About this task:
List each line of the data that holds the word "forking".

Stored data entries
═══

Lemma table_reap (me : nat) (r : Z) s s' (c : core) (fk : forking) :
  table_ok (c, fk) → ycore s = at_cpu me [LPtable] c → wait_loop kend s = Ret r s' → table_ok (ycore s', fk).
Proof.
  move=> HF Hs E. have := wait_loop_ret me s r s'. rw Hs /= => /(_ eq_refl E) [Hn [Hi [Hp|[i [b [Hsc Hp]]]]]].
  { by apply (table_same c). }
  move: HF => [/= H F]. have := wait_scan_spec NPROC 0 me false (c_procs c). rw Hsc => -[Hk [Hpar Hz]].
  have [q Hq] := lookup_lt_is_Some_2 (c_procs c) i ltac:(rw (pt_len _ H); lia).
  rw (list_lookup_total_correct _ _ _ Hq) in Hz Hpar. rw (alter_insert (λ q, reaped (w_kstack 0 q)) i _ q Hq) in Hp.
  have Hl : ~ live q by move=> [E'|[E'|E']]; rw Hz in E'. split; cbn [fst snd].
  - by apply (pt_ok_free i q (reaped (w_kstack 0 q)) c).
  - rw Hp. apply (forks_change fk i q) => //; first by rw Hz.
    destruct (fk !! i) as [[np l]|] eqn:Ef => // _.
    have [x [m [_ [Hm [_ [_ Hlm]]]]]] := fo_new _ _ F _ _ _ Ef. have ? : m = q by congruence. by subst m.
Qed.

Lemma table_wait_sleep (me : nat) s s' (c : core) (fk : forking) :
  table_ok (c, fk) → running me c → ycore s = at_cpu me [LPtable] c → wait_loop kend s = Sched s' → table_ok (ycore s', fk).
Proof.
  move=> HF Hr Hs E. have := wait_loop_sched me s s'. rw Hs /= => /(_ eq_refl E) [Hsc Hsl].
  apply (table_sleep me (ChProc me) LPtable c) => // j [<-]. split => // k x Hx Hp.
  have := wait_scan_spec NPROC 0 me false (c_procs c). rw Hsc => -[Hz _]. have := Hz k.
  rw (list_lookup_total_correct _ _ _ Hx). apply => //. have := lookup_lt_Some _ _ _ Hx. rw (pt_len _ (proj1 HF)). simpl. lia.
Qed.

Lemma table_run (k : nat) (r : option nat) s s' (c : core) (fk : forking) :
  table_ok (c, fk) → ycore s = on_cpu None [LPtable] c → scheduler_step k s = Ret r s' → (k ≤ NPROC)%nat → table_ok (ycore s', fk).
Proof.
  move=> HF Hs E Hk. have := scheduler_step_ret _ _ _ _ E. rw Hs /= => -[Hn [Hi [Hf Hp]]].
  case: r Hf Hp {E} => [i|] Hf Hp; last by apply (table_same c).
  have := find_state_spec RUNNABLE (NPROC - k) k (c_procs c). rw Hf => -[Hr [Hst _]].
  have [q Hq] := lookup_lt_is_Some_2 (c_procs c) i ltac:(rw (pt_len _ (proj1 HF)); lia).
  rw (list_lookup_total_correct _ _ _ Hq) in Hst. rw (alter_insert (set_state RUNNING) i _ q Hq) in Hp.
  apply (table_self i q (set_state RUNNING q) c) => //; [by rw /live Hst; auto|by rw /live /=; auto|by move=> j []].
Qed.

Lemma table_exit (me : nat) (c c' : core) (fk : forking) :
  table_ok (c, fk) → running me c → fk !! me = None → c_initproc c ≠ Some me → exit_handoff (at_cpu me [] c) = Sched c' →
  table_ok (c', fk).
Proof.
  move=> [/= H F] Hr Hme Hni E. split; [exact: (pt_ok_exit me c)|]. have [qm [Hqm [Hrm _]]] := live_running _ _ Hr.
  have Hlt : (me < NPROC)%nat by rw -(pt_len _ H); apply lookup_lt_Some in Hqm.
  have [c1 [E1 [X _]]] := exit_handoff_run me (at_cpu me [] c) eq_refl eq_refl (pt_len _ H) Hlt.
  rw E1 in E. case: E => ?. subst c1. have [r [_ [Hi _]]] := pt_init _ H. simpl in X. rw Hi in X.
  exact: (forks_exit fk me r qm (c_procs c)).
Qed.

Lemma pt_step_ok x y : table_ok x → pt_step (S:=S) kend x y → table_ok y.
Proof.
  move=> H Hst. destruct Hst as [me r c c' fk Hr Hme Hn E|me i c c' fk Hr Hme E|me i sz c c' fk Hr Hme E|me i c c' fk Hr Hme E|
    ps c fk Hf|me c c' fk Hr Hme Hni E|me r s s' c fk Hr Hs E|me s s' c fk Hr Hs E|me pid r c c' fk Hr E|me ch lk c c' fk Hr Hch E|
    cur ls ch c c' fk E|me c c' fk Hr E|k r s s' c fk Hs E Hk|me lk c c' fk Hr E].
  - exact: (table_alloc me r c).
  - exact: (table_undo me i c).
  - exact: (table_link me i sz c).
  - exact: (table_ready me i c).
  - exact: table_other.
  - exact: (table_exit me c).
  - exact: (table_reap me r s s' c).
  - exact: (table_wait_sleep me s s' c).
  - exact: (table_kill me pid r c).
  - apply (table_sleep me ch lk c) => // j Hj. by destruct (Hch j).
  - exact: (table_wakeup cur ls ch c).
  - exact: (table_yield me c).
  - exact: (table_run k r s s' c).
  - exact: (table_resume me lk c).
Qed.

(** C4: the process table is consistent under any interleaving of fork, exit,
    wait, kill, sleep, wakeup, yield and the scheduler on any number of CPUs, as
    long as fewer than 2^31 - 1 process ids have been given out: the ids of
    processes are distinct, every process but init has a living parent that can
    reap it, a process that [fork] is still making is known to its maker alone,
    every sleeper sleeps on a channel, and nobody sleeps in [wait] while a child
    of its is a zombie. *)
Theorem ptable_invariant (c c' : core) (fk fk' : forking) :
  pt_ok c → forks fk (c_procs c) → rtc (pt_step (S:=S) kend) (c, fk) (c', fk') →
  pt_ok c' ∧ forks fk' (c_procs c').
Proof.
  move=> H F Hs. change (table_ok (c', fk')). have Ht : table_ok (c, fk) by [].
  elim: Hs Ht => {c c' fk fk' H F} [x|x y z Hst _ IH] H //. by apply IH, (pt_step_ok x).
Qed.

End whole.

(** ** [kill] *)

Lemma find_pid_spec (n i : nat) (pid : Z) (ps : list proc) (k : nat) :
  (i ≤ k < i + n)%nat → p_pid (ps !!! k) = pid → (∀ j, (i ≤ j < k)%nat → p_pid (ps !!! j) ≠ pid) →
  find_pid n i pid ps = Some k.
Proof.
  elim: n i => [|n IH] i Hk Hp Hj /=; first lia.
  case: (Z.eqb_spec (p_pid (ps !!! i)) pid) => E.
  - f_equal. case: (decide (i = k)) => // Hne. exfalso. apply (Hj i) => //. lia.
  - apply IH => //; first by (case: (decide (k = i)) => [?|]; [subst; congruence|lia]). move=> j ?. apply Hj. lia.
Qed.

(** [kill(0)] marks the free slot of the table with id 0 as killed and
    reports success; the next process created in the slot is born killed. *)
Theorem kill_zero (c : core) (i me : nat) (q : proc) :
  pt_ok c → find_state UNUSED NPROC 0 (c_procs c) = Some i → c_procs c !! i = Some q → p_pid q = 0 →
  total (r ← kill 0; i' ← alloc_slot; mret (r, i')) (at_cpu me [] c) (λ x c',
    x = (0, Some i) ∧ ∃ q', c_procs c' !! i = Some q' ∧ p_killed q' = 1 ∧ p_state q' = EMBRYO ∧ p_pid q' = c_nextpid c).
Proof.
  move=> H Hf Hq Hp. have := find_state_spec UNUSED NPROC 0 (c_procs c). rw Hf => -[Hi [Hst Hj]].
  have Hfp : find_pid NPROC 0 0 (c_procs c) = Some i.
  { apply find_pid_spec; [lia|by rw (list_lookup_total_correct _ _ _ Hq)|].
    move=> j Hlt. have [r Hr] := lookup_lt_is_Some_2 (c_procs c) j ltac:(rw (pt_len _ H); lia).
    have Hu := Hj j ltac:(lia). rw (list_lookup_total_correct _ _ _ Hr) in Hu |- *.
    have := pt_pid _ H j r Hr Hu. lia. }
  rw (list_lookup_total_correct _ _ _ Hq) in Hst.
  set c1 := set_procs (alter killproc i (c_procs c)) (at_cpu me [] c).
  have E1 : kill 0 (at_cpu me [] c) = Ret 0 c1.
  { rw /kill. erewrite run_bind; [|apply acquire_run; simpl; set_solver]. rw run_gets.
    set t := set_locks _ _. have -> : find_pid NPROC 0 0 (c_procs t) = Some i by exact: Hfp. rw run_modify.
    erewrite run_bind; [|apply (release_run _ []); [done|set_solver]]. done. }
  have Hq1 : c_procs c1 !! i = Some (killproc q) by rw /= list_lookup_alter decide_True // Hq.
  have Hk : killproc q = w_killed 1 q by rw /killproc /= bool_decide_eq_false_2 // Hst.
  have Hf1 : find_state UNUSED NPROC 0 (c_procs c1) = Some i.
  { have := find_state_spec UNUSED NPROC 0 (c_procs c1).
    have Hother : ∀ j, j ≠ i → c_procs c1 !!! j = c_procs c !!! j.
    { move=> j Hne. rw !list_lookup_total_alt /= list_lookup_alter decide_False //. }
    have Hself : p_state (c_procs c1 !!! i) = UNUSED.
    { by rw (list_lookup_total_correct _ _ _ Hq1) Hk. }
    destruct (find_state UNUSED NPROC 0 (c_procs c1)) as [k|] eqn:E; last by move=> /(_ i ltac:(lia)).
    move=> [Hk1 [Hk2 Hk3]]. f_equal. case: (decide (k = i)) => // Hne. exfalso.
    case: (decide (k < i)%nat) => Hlt.
    - apply (Hj k); first lia. by rw -(Hother k).
    - apply (Hk3 i); [lia|done]. }
  apply (total_bind _ _ _ (λ r s, r = 0 ∧ s = c1)); [by exists 0, c1|]. move=> _ _ [-> ->].
  set c2 := claimed i c1.
  have E2 : alloc_slot c1 = Ret (Some i) c2 by rw alloc_slot_run // Hf1.
  apply (total_bind _ _ _ (λ r s, r = Some i ∧ s = c2)); [by exists (Some i), c2|]. move=> _ _ [-> ->]. apply total_ret. split => //.
  eexists. rw /= list_lookup_alter decide_True //. simpl in Hq1. rw Hq1 Hk. by split_and!.
Qed.

(** ** The scheduler *)

Section scheduler.
Context {S : Type} `{!Lens S core, !BlockStore S}.

Definition is_runnable (j : nat) (s : sys S) : Prop := p_state (c_procs (ycore s) !!! j) = RUNNABLE.

(** The choices of a CPU's scheduler, from position [k] of its loop: a process, or
    [None] at the end of a pass.  Between two steps of the scheduler, when the
    chosen process runs or no lock is held, anything may happen, except that [j]
    stays runnable until it is chosen. *)
Inductive rounds (j : nat) : nat → sys S → list (option nat) → Prop :=
| rounds_nil k s : rounds j k s []
| rounds_pick k k' s i s1 s2 s3 l :
    is_runnable j s → scheduler_step k s = Ret (Some i) s1 →
    scheduler_resume i s2 = Ret k' s3 → rounds j k' s3 l → rounds j k s (Some i :: l)
| rounds_end k k' s s1 s2 s3 l :
    is_runnable j s → scheduler_step k s = Ret None s1 →
    scheduler_start s2 = Ret k' s3 → rounds j k' s3 l → rounds j k s (None :: l).

(** Where the loop goes on. *)
Lemma scheduler_resume_next (i k : nat) (s s' : sys S) : scheduler_resume i s = Ret k s' → k = Datatypes.S i.
Proof. by rw /scheduler_resume; intros (? & ? & _ & (? & ? & _ & [= <- _])%run_bind_inv)%run_bind_inv. Qed.

Lemma scheduler_start_next (k : nat) (s s' : sys S) : scheduler_start s = Ret k s' → k = 0%nat.
Proof. by rw /scheduler_start; intros (? & ? & _ & [= <- _])%run_bind_inv. Qed.

(** How long [j] can be passed over. *)
Lemma rounds_bound (j k : nat) (s : sys S) (l : list (option nat)) :
  (j < NPROC)%nat → (k ≤ NPROC)%nat → rounds j k s l → Some j ∉ l →
  (length l ≤ if decide (k ≤ j)%nat then j - k else (NPROC - k) + 1 + j)%nat.
Proof.
  move=> Hj + H. elim: H => {k s l} [k s|k k' s i s1 s2 s3 l Hr Hst Hnext _ IH|k k' s s1 s2 s3 l Hr Hst Hnext _ IH] Hk Hn.
  - simpl. lia.
  - have [_ [_ [Hf _]]] := scheduler_step_ret _ _ _ _ Hst. have ? := scheduler_resume_next _ _ _ _ Hnext. subst k'.
    pose proof (find_state_spec RUNNABLE (NPROC - k) k (c_procs (ycore s))) as Hx.
    rw Hf in Hx. move: Hx => [Hi [_ Hlt]].
    have Hij : i ≠ j by move=> E; apply Hn; subst; left.
    have {}IH := IH ltac:(lia) ltac:(by move=> Hin; apply Hn; right).
    have Hle : (k ≤ j)%nat → (i < j)%nat.
    { move=> Hkj. case: (decide (i < j)%nat) => // Hge. by destruct (Hlt j ltac:(lia)). }
    case: (decide (k ≤ j)%nat) => Hkj.
    + have := Hle Hkj. rw decide_True in IH; first lia. simpl. lia.
    + rw decide_False in IH; first lia. simpl. lia.
  - have [_ [_ [Hf _]]] := scheduler_step_ret _ _ _ _ Hst. have ? := scheduler_start_next _ _ _ Hnext. subst k'.
    pose proof (find_state_spec RUNNABLE (NPROC - k) k (c_procs (ycore s))) as Hno. rw Hf in Hno.
    have {}IH := IH ltac:(lia) ltac:(by move=> Hin; apply Hn; right).
    rw Nat.sub_0_r in IH. move: IH => /= IH. case: (decide (k ≤ j)%nat) => Hkj.
    + by destruct (Hno j ltac:(lia)).
    + simpl. lia.
Qed.

(** C28: the scheduler is fair: whatever the processes and the other CPUs do while
    a chosen process runs and between two passes, a process that stays runnable
    is chosen among the next [NPROC + 1] choices. *)
Theorem scheduler_fair (j k : nat) (s : sys S) (l : list (option nat)) :
  (j < NPROC)%nat → (k ≤ NPROC)%nat → rounds j k s l → (NPROC < length l)%nat → Some j ∈ l.
Proof.
  move=> Hj Hk H Hl. case: (decide (Some j ∈ l)) => // Hn.
  have := rounds_bound j k s l Hj Hk H Hn. case_decide; lia.
Qed.
Lemma bare_pages k s s' n :
  y_mem s' = k_mem k → n < PGSIZE →
  (∀ va, uaddr va → has PTE_P (pt k (p_pgdir (myproc s)) va) = bool_decide (pages PGSIZE n (va / PGSIZE))) → bare s s'.
Proof.
  intros E Hn Hpg va Hva. rw /pt. change (k_mem (yk s')) with (y_mem s'). rw E. fold (pt k (p_pgdir (myproc s)) va).
  rw Hpg //. apply bool_decide_eq_false. rw /pages. plia.
Qed.

(** The new size keeps the first page. *)
Lemma grow_run F X s sz n :
  uspace F X sz s → PGSIZE ≤ sz + n ≤ 2 ^ 47 →
  total (growproc kend n) s (λ r s', ∃ F',
    (r = 0 ∧ uspace F' X (sz + n) s' ∧ g_cr3 (y_vm s') = V2P (p_pgdir (myproc s))) ∨
    (r = -1 ∧ 0 < n ∧ uspace F' X sz s' ∧ ycore s' = ycore s)).
Proof.
  intros Hu Hn. pose proof Hu as [Hc Hsz Hv Hr Hpg].
  assert (∀ k F', same (yk s) k → vspace kend F' (p_pgdir (myproc s)) X k →
    (∀ va, uaddr va → has PTE_P (pt k (p_pgdir (myproc s)) va) = bool_decide (pages PGSIZE (sz + n) (va / PGSIZE))) →
    total (grow_rest n (sz + n)) (set_yk k s) (λ r s', ∃ F',
      (r = 0 ∧ uspace F' X (sz + n) s' ∧ g_cr3 (y_vm s') = V2P (p_pgdir (myproc s))) ∨
      (r = -1 ∧ 0 < n ∧ uspace F' X sz s' ∧ ycore s' = ycore s))) as Hok.
  { intros k F' Hk Hv' Hpg'. destruct (grow_uspace F X F' sz (sz + n) k s Hu Hk Hn Hv' Hpg') as (s' & Hrun & Hu' & Hrs).
    exists 0, s'. split; [|exists F'; left; split_and!; [done|done|apply Hrs]].
    rw /grow_rest. destruct (Z.eqb_spec (sz + n) 0); [plia|]. rw andb_false_r. exact Hrun. }
  rw /growproc. apply total_gets_bind. cbv zeta. rw Hsz u64_small; [plia|].
  destruct (Z.ltb_spec 0 n); [|destruct (Z.ltb_spec n 0)].
  - destruct (grow_up F X s sz n Hu) as (r & k & F' & Hrun & Hk & Hv' & Hor & Hpg'); [done|lia|].
    eapply total_run; [by apply run_lift|]. destruct Hor as [Hr1|Hr1]; subst r.
    + apply (Hok k F'); [done|done|]. intros va Hva. rw Hpg' //. by destruct (Z.eqb_spec (sz + n) 0); [plia|].
    + exists (-1), (set_yk k s). split; [destruct (Z.eqb_spec n 0); [lia|reflexivity]|]. exists F'. right.
      split_and!; [done|done|by eapply uspace_mem|by apply yk_core].
  - destruct (grow_down F X s sz n Hu) as (k & F' & Hrun & Hk & Hv' & Hpg'); [done|plia|].
    eapply total_run; [by apply run_lift|]. by apply (Hok k F').
  - assert (n = 0) as -> by lia. apply total_ret_bind. rw -{1}(lset_lget (I:=kst) s). rw Z.add_0_r in Hok |- *.
    by apply (Hok (yk s) F).
Qed.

═══

Answer below:
Lemma table_reap (me : nat) (r : Z) s s' (c : core) (fk : forking) :
Lemma table_wait_sleep (me : nat) s s' (c : core) (fk : forking) :
Lemma table_run (k : nat) (r : option nat) s s' (c : core) (fk : forking) :
Lemma table_exit (me : nat) (c c' : core) (fk : forking) :
Theorem ptable_invariant (c c' : core) (fk fk' : forking) :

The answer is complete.